Sharapova upset her in a three-set thriller to reach the last 16 at Dane’s expense 6-4, 4-6, 6-3.
World number three Wozniacki spent more than a decade chasing her maiden Grand Slam and said it was tough to accept she was now out of the running to retain the trophy.
“I’m a competitor, I love to win, I hate to lose — I hate losing more than I love winning,” she said.
But the 28-year-old refused to beat herself up about the loss, saying she had left everything on the court in her third round clash against the Russian.
“Some days you lose,” she said. “As long as you give it your all, as long as I fought for every point and was really trying to do everything in my power to win, I can’t really blame myself.
“Of course, I’m disappointed that I’m not through to the fourth round… I did all I could and just came up short.”
Wozniacki refused to blame the loss on the rheumatoid arthritis diagnosis she revealed during the off season, which sometimes leaves her so exhausted it is hard to move.

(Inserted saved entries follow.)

(* ===== verification/ToolRegistrySafe.v ===== *)
(** * The declared-tool registry: trust and validity *)

From S2P Require Import Prelude BTree Text Substring Board Config ConfigSafe WorkerAction ToolRegistry.

(** ** What a resolved tool promises *)

Definition mechanism_valid (role_ids : list rstr) (subagent_wired : bool) (id : rstr) (m : ResolvedToolMechanism) : Prop :=
  match m with
  | Command argv => argv ≠ [] ∧ [] ∉ argv
  | Subagent role internal_tools _ => subagent_wired = true ∧ role ∈ role_ids ∧ internal_tools ≠ ∅
  | ThinkSwitch _ => id = lit "think"
  end.

Record tool_valid (role_ids : list rstr) (subagent_wired : bool) (id : rstr) (t : ResolvedTool) : Prop := {
  tv_id : rt_id t = id;
  tv_shape : is_valid_tool_id id = true;
  tv_free : is_reserved_tool_id id = true → id = lit "think";
  tv_mechanism : mechanism_valid role_ids subagent_wired id (rt_mechanism t);
  tv_visible : ∀ role, role ∈ rt_visible_to t → role ∈ role_ids;
  tv_turns : rt_max_turns t ≠ Some 0;
  tv_wall : rt_wall_clock_secs t ≠ Some 0;
  tv_result : rt_max_result_bytes t ≠ Some 0;
  tv_summary : rt_max_summary_bytes t ≠ Some 0;
}.

Lemma visible_roles_ok id role_ids roles acc visible :
  visible_roles id role_ids roles acc = Ok visible →
  (∀ r, r ∈ acc → r ∈ role_ids) → ∀ r, r ∈ visible → r ∈ role_ids.
Proof.
  revert acc. induction roles as [|role roles IH]; intros acc; cbn; [intros [= ->]; done|].
  case_bool_decide; cbn; [|done]. intros Hv Hacc. apply (IH _ Hv). set_solver.
Qed.

Lemma validate_budget_ok id tool : validate_budget id tool = Ok tt →
  tc_max_summary_bytes tool ≠ Some 0 ∧ (tc_budget tool ≫= tb_max_turns) ≠ Some 0
  ∧ (tc_budget tool ≫= tb_max_result_bytes) ≠ Some 0 ∧ (tc_budget tool ≫= tb_wall_clock_secs) ≠ Some 0.
Proof.
  unfold validate_budget. case_bool_decide; [done|]. destruct (tc_budget tool) as [b|]; cbn; [|done].
  repeat (case_bool_decide; [done|]). done.
Qed.

Lemma resolve_mechanism_ok id tool kind role_ids wired m :
  resolve_mechanism id tool kind role_ids wired = Ok m → mechanism_valid role_ids wired id m.
Proof.
  unfold resolve_mechanism, resolve_command_mechanism, resolve_subagent_mechanism. case_bool_decide.
  - destruct (_ || _); [done|]. destruct (tc_command tool) as [argv|]; [|done].
    destruct (is_empty argv || existsb is_empty argv) eqn:E; [done|]. intros [= <-].
    apply orb_false_iff in E as [E1%is_empty_false E2]. split; [done|]. intros Hin.
    rw existsb_false in E2. by specialize (E2 _ Hin).
  - case_bool_decide; [|done]. destruct wired; cbn; [|done]. destruct (present _); [done|].
    destruct (tc_subagent_role tool) as [role|]; [|done]. case_bool_decide; cbn; [|done].
    destruct (parse_internal_tools _ _ _) as [its|]; cbn; [|done]. intros [= <-]. split_and!; [done..|].
    case_bool_decide; [|done]. set_solver.
Qed.

Lemma resolve_tool_ok id tool role_ids wired layer t :
  resolve_tool id tool role_ids wired layer = Ok t → tool_valid role_ids wired id t ∧ rt_layer t = layer.
Proof.
  unfold resolve_tool. destruct (is_valid_tool_id id) eqn:Hv; cbn [negb orb]; [|done].
  destruct (is_reserved_tool_id id && _) eqn:Hr; [done|]. rw andb_false_iff negb_false_iff bool_decide_eq_true in Hr.
  assert (is_reserved_tool_id id = true → id = lit "think") as Hfree by (intros Hx; destruct Hr as [Hr|Hr]; [by rw Hx in Hr|done]). clear Hr.
  case_bool_decide as Ht.
  - unfold resolve_think_kill_switch. destruct (existsb _ _); [done|]. intros [= <-]. split; [|done].
    by constructor; cbn; try set_solver.
  - destruct (present _); [done|]. destruct (tc_kind tool) as [kind|]; [|done].
    intros (m & Hm%resolve_mechanism_ok & H)%result_bind_ok. apply result_bind_ok in H as (e & _ & H).
    apply result_bind_ok in H as (vis & Hvis & H).
    apply result_bind_ok in H as ([] & (?&?&?&?)%validate_budget_ok & [= <-]).
    split; [|done]. constructor; cbn; try done. intros role Hrole.
    eapply visible_roles_ok; [exact Hvis| |exact Hrole]. set_solver.
Qed.

(** ** Who defines a tool *)

Definition defines (id : rstr) (i : ConfigInput) : Prop := is_Some (oc_tools (ci_config i) ≫= λ m, m !! id).

Lemma carries_defines id i : carries_entry (lit "tools") id (ci_config i) = true ↔ defines id i.
Proof.
  unfold carries_entry, defines. rw bool_decide_eq_true_2; [|done].
  destruct (oc_tools _); cbn; [by rw bool_decide_eq_true|]. by split; [|intros []].
Qed.

Lemma merge_option_is_Some {T} (m : T → T → T) a b : is_Some (merge_option m a b) ↔ is_Some a ∨ is_Some b.
Proof. destruct a, b; cbn; rw /is_Some; naive_solver. Qed.

Lemma exists_cons {A} (P : A → Prop) x l : (∃ y, y ∈ x :: l ∧ P y) ↔ P x ∨ ∃ y, y ∈ l ∧ P y.
Proof. setoid_rewrite elem_of_cons. naive_solver. Qed.

Lemma merged_tools id acc l :
  is_Some (oc_tools (foldl (λ merged i, OrchestraitorConfig_merge merged (ci_config i)) acc l) ≫= λ m, m !! id)
  ↔ is_Some (oc_tools acc ≫= λ m, m !! id) ∨ ∃ i, i ∈ l ∧ defines id i.
Proof.
  revert acc. induction l as [|i l IH]; intros acc; cbn [foldl].
  { split; [by left|]. intros [?|(i & ?%not_elem_of_nil & _)]; done. }
  rw IH exists_cons. cbn [OrchestraitorConfig_merge oc_tools]. rw merge_map_lookup merge_option_is_Some. unfold defines. tauto.
Qed.

Lemma find_last_sorted (P : ConfigInput → bool) l : StronglySorted (by_key input_layer) l →
  match List.find P (reverse l) with
  | Some i => i ∈ l ∧ P i = true ∧ ∀ j, j ∈ l → P j = true → kle (input_layer j) (input_layer i)
  | None => ∀ j, j ∈ l → P j = false
  end.
Proof.
  induction l as [|i l IH] using rev_ind; intros Hs; [by intros j ?%not_elem_of_nil|].
  rw reverse_app. cbn [reverse rev_append app List.find].
  apply StronglySorted_app in Hs as (Hc & Hs & _). specialize (IH Hs). destruct (P i) eqn:E.
  - split_and!; [set_solver|done|]. intros j [Hj|Hj%list_elem_of_singleton]%elem_of_app _; [|by subst].
    apply (Hc j i); set_solver.
  - destruct (List.find P (reverse l)) as [k|].
    + destruct IH as (Hk & Pk & H). split_and!; [set_solver|done|].
      intros j [Hj|Hj%list_elem_of_singleton]%elem_of_app Pj; [by apply H|]. subst. by rw E in Pj.
    + intros j [Hj|Hj%list_elem_of_singleton]%elem_of_app; [by apply IH|by subst].
Qed.

(** The supplying layer is the highest that defines the tool. *)
Lemma supplying_highest r id : match supplying_layer_for_entry r (lit "tools") id with
  | Some s => ∃ i, i ∈ cr_inputs r ∧ defines id i ∧ ci_source i = s
      ∧ ∀ j, j ∈ cr_inputs r → defines id j → kle (input_layer j) (input_layer i)
  | None => ∀ j, j ∈ cr_inputs r → ¬ defines id j
  end.
Proof.
  unfold supplying_layer_for_entry.
  assert (∀ i, i ∈ sort_by_layer (cr_inputs r) ↔ i ∈ cr_inputs r) as Hin
    by (intros i; apply (elem_of_stable_sort (by_key input_layer))).
  pose proof (find_last_sorted (λ i, carries_entry (lit "tools") id (ci_config i)) (sort_by_layer (cr_inputs r))
    (stable_sort_sorted (by_key input_layer) _)) as H.
  destruct (List.find _ _) as [i|]; cbn.
  - destruct H as (Hi%Hin & Pi%carries_defines & H). exists i. split_and!; try done.
    intros j Hj Hd. by apply H; [apply Hin|apply carries_defines].
  - intros j Hj Hd%carries_defines. by rw (H j (proj2 (Hin j) Hj)) in Hd.
Qed.

Lemma trusted_down (a b : ConfigLayer) : kle a b → b ∈ TRUSTED_TOOL_LAYERS → a ∈ TRUSTED_TOOL_LAYERS.
Proof. unfold TRUSTED_TOOL_LAYERS. destruct b; intros Hl Hb; try set_solver; destruct a; try set_solver; by destruct Hl. Qed.

(** ** The registry *)

Definition trusted_tool (r : ConfigResolver) (role_ids : list rstr) (wired : bool) (id : rstr) (t : ResolvedTool) : Prop :=
  tool_valid role_ids wired id t
  ∧ (∀ i, i ∈ cr_inputs r → defines id i → input_layer i ∈ TRUSTED_TOOL_LAYERS)
  ∧ ∃ i, i ∈ cr_inputs r ∧ defines id i ∧ input_layer i = rt_layer t
      ∧ ∀ j, j ∈ cr_inputs r → defines id j → kle (input_layer j) (input_layer i).

Lemma resolve_tools_ok r role_ids wired defined ids acc tools :
  resolve_tools r role_ids wired defined ids acc = Ok tools →
  (∀ id, id ∈ ids → is_Some (defined !! id) ∧ ∃ i, i ∈ cr_inputs r ∧ defines id i) →
  ∀ id, if bool_decide (id ∈ ids) then ∃ t, tools !! id = Some t ∧ trusted_tool r role_ids wired id t
        else tools !! id = acc !! id.
Proof.
  revert acc. induction ids as [|tid ids IH]; intros acc; cbn [resolve_tools].
  { intros [= ->] _ id. by rw bool_decide_eq_false_2; [|apply not_elem_of_nil]. }
  intros H Hids id. destruct (Hids tid) as ([tc Htc] & i0 & Hi0 & Hd0); [set_solver|].
  pose proof (supplying_highest r tid) as Hsup.
  destruct (supplying_layer_for_entry _ _ _) as [win|]; [|by destruct (Hsup i0 Hi0)].
  destruct Hsup as (i & Hi & Hd & <- & Hmax). case_bool_decide as Ht; cbn [negb] in H; [|done].
  rw Htc in H. apply result_bind_ok in H as (t & [Hv Hl]%resolve_tool_ok & H).
  specialize (IH _ H). specialize (IH (λ k Hk, Hids k (list_elem_of_further _ _ _ Hk)) id).
  destruct (decide (id ∈ ids)) as [Hin|Hin].
  - rw bool_decide_eq_true_2 in IH; [|done]. rw bool_decide_eq_true_2; [done|set_solver].
  - rw bool_decide_eq_false_2 in IH; [|done]. rw IH. case_bool_decide as Hc.
    + assert (id = tid) as -> by set_solver. exists t. rw lookup_insert_eq. split; [done|].
      split_and!; [done| |by exists i; rw Hl].
      intros j Hj Hdj. eapply trusted_down; [by apply Hmax|done].
    + rw lookup_insert_ne; [done|set_solver].
Qed.

(** C21. The layer-trust gate.  A registry that is built holds exactly the tools some
    configuration file defines, each valid (id, mechanism, visibility and budgets),
    and every file that defines one of them, in any field, is in a trusted layer; so
    one definition from the project or a lower layer fails the whole registry. *)
Theorem registry_trusted r role_ids wired reg :
  from_resolver r role_ids wired = Ok reg →
  ∀ id, match registry_get reg id with
        | Some t => trusted_tool r role_ids wired id t
        | None => ∀ i, i ∈ cr_inputs r → ¬ defines id i
        end.
Proof.
  unfold from_resolver, registry_get. intros (merged & [_ ->]%map_err_ok%resolve_config_ok & H)%result_bind_ok id.
  pose proof (λ k, merged_tools k OrchestraitorConfig_default (sort_by_layer (cr_inputs r))) as Hm. cbn [mbind] in Hm.
  assert (∀ i, i ∈ sort_by_layer (cr_inputs r) ↔ i ∈ cr_inputs r) as Hin
    by (intros i; apply (elem_of_stable_sort (by_key input_layer))).
  revert H Hm. destruct (oc_tools (foldl _ _ _)) as [defined|]; intros H Hm.
  - apply result_bind_ok in H as (tools & H & [= <-]). cbn [tr_tools].
    assert (∀ k, is_Some (defined !! k) ↔ ∃ i, i ∈ cr_inputs r ∧ defines k i) as Hdef.
    { intros k. specialize (Hm k). cbn in Hm. rw Hm. setoid_rewrite Hin. split; [|by right].
      intros [[? [=]]|?]; done. }
    pose proof (resolve_tools_ok _ _ _ _ _ _ _ H) as Hok. specialize (Hok (λ k Hk,
      conj (proj1 (elem_of_bt_keys _ _) Hk) (proj1 (Hdef k) (proj1 (elem_of_bt_keys _ _) Hk))) id).
    case_bool_decide as Hk; [by destruct Hok as (t & -> & ?)|].
    rw Hok lookup_empty. intros i Hi Hd. apply Hk, elem_of_bt_keys, Hdef. eauto.
  - injection H as <-. cbn. rw lookup_empty. intros i Hi Hd.
    destruct (proj2 (Hm id)) as [? [=]]. right. exists i. by rw Hin.
Qed.

(** ** Examples *)

Definition no_tool : ToolConfig := MkTool None None None None None None None None None None None.

Definition with_tools (tools : list (rstr * ToolConfig)) : OrchestraitorConfig :=
  MkConfig None None None None None (Some (list_to_map tools)) None None None None None None None None None None None None.

Definition tools_input (layer : ConfigLayer) (tools : list (rstr * ToolConfig)) (keys : list string) : ConfigInput :=
  MkInput (MkSource layer (layer_name layer)) (with_tools tools) (list_to_set (lit <$> keys)).

Definition lint_tool : ToolConfig :=
  MkTool None (Some (lit "command")) (Some [lit "cargo"; lit "fmt"]) None None None (Some [lit "implement"]) None None
    None None.

Definition lint_budget : ToolConfig :=
  MkTool None None None None None None None (Some (MkToolBudget None (Some 60) None)) None None None.

Definition user_lint : ConfigInput :=
  tools_input GlobalUser [(lit "lint", lint_tool)] ["tools.lint.kind"; "tools.lint.command"; "tools.lint.visible_to"]%string.

Definition tool_layers : ConfigResolver :=
  MkResolver [user_lint; tools_input OrganizationTeam [(lit "lint", lint_budget)] ["tools.lint.budget.wall_clock_secs"]%string].

Lemma registry_trusted_witness :
  ∃ reg t, from_resolver tool_layers [lit "implement"] false = Ok reg ∧ registry_get reg (lit "lint") = Some t
    ∧ trusted_tool tool_layers [lit "implement"] false (lit "lint") t ∧ rt_wall_clock_secs t = Some 60.
Proof.
  destruct (from_resolver tool_layers [lit "implement"] false) as [reg|] eqn:E; [|vm_compute in E; discriminate].
  pose proof (registry_trusted tool_layers [lit "implement"] false reg E (lit "lint")) as H.
  destruct (registry_get reg (lit "lint")) as [t|] eqn:Et.
  - exists reg, t. split_and!; [reflexivity|exact Et|exact H|].
    vm_compute in E. injection E as <-. vm_compute in Et. injection Et as <-. reflexivity.
  - vm_compute in E. injection E as <-. vm_compute in Et. discriminate.
Defined.

(** One field from the project layer fails the registry. *)
Example project_tool_rejected :
  from_resolver (MkResolver [user_lint; tools_input LayerProject [(lit "lint", lint_budget)]
    ["tools.lint.budget.wall_clock_secs"]%string]) [lit "implement"] false
  = Err (UntrustedLayer (lit "lint") (lit "project")).
Proof. vm_compute. reflexivity. Qed.

Definition think_entry (enabled : option bool) : ToolConfig :=
  MkTool enabled None None None None None None None None None None.

(** The kill-switch of a higher trusted layer is lost when a lower one has an entry. *)
Example kill_switch_lost :
  match from_resolver (MkResolver [tools_input GlobalUser [(lit "think", think_entry (Some true))] [];
    tools_input OrganizationTeam [(lit "think", think_entry (Some false))] []]) [] false with
  | Ok reg => think_enabled reg = true
  | Err _ => False
  end.
Proof. vm_compute. reflexivity. Qed.

Example kill_switch_alone :
  match from_resolver (MkResolver [tools_input OrganizationTeam [(lit "think", think_entry (Some false))] []]) [] false with
  | Ok reg => think_enabled reg = false
  | Err _ => False
  end.
Proof. vm_compute. reflexivity. Qed.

She said that was not the case when facing Sharapova and she felt fine on court.
The former world number one also dismissed suggestions that the pressure of entering the tournament as defending champion had weighed on her, insisting she had enjoyed the experience.
“I actually didn’t find it hard at all. I find it kind of pleasurable. It was nice and exciting,” she said.
“It’s a luxury for me to have achieved winning a slam and being number one and winning a lot of other tournaments.”
While Wozniacki was philosophical about the loss, it was clear she has little time for Sharapova, with whom she exchanged barbs after the Russian returned from a drugs ban in 2017.
“Our terms are the same as they have always been,” she said.
“She doesn’t really talk to anybody and just has her team, has her own thing. And that’s that.”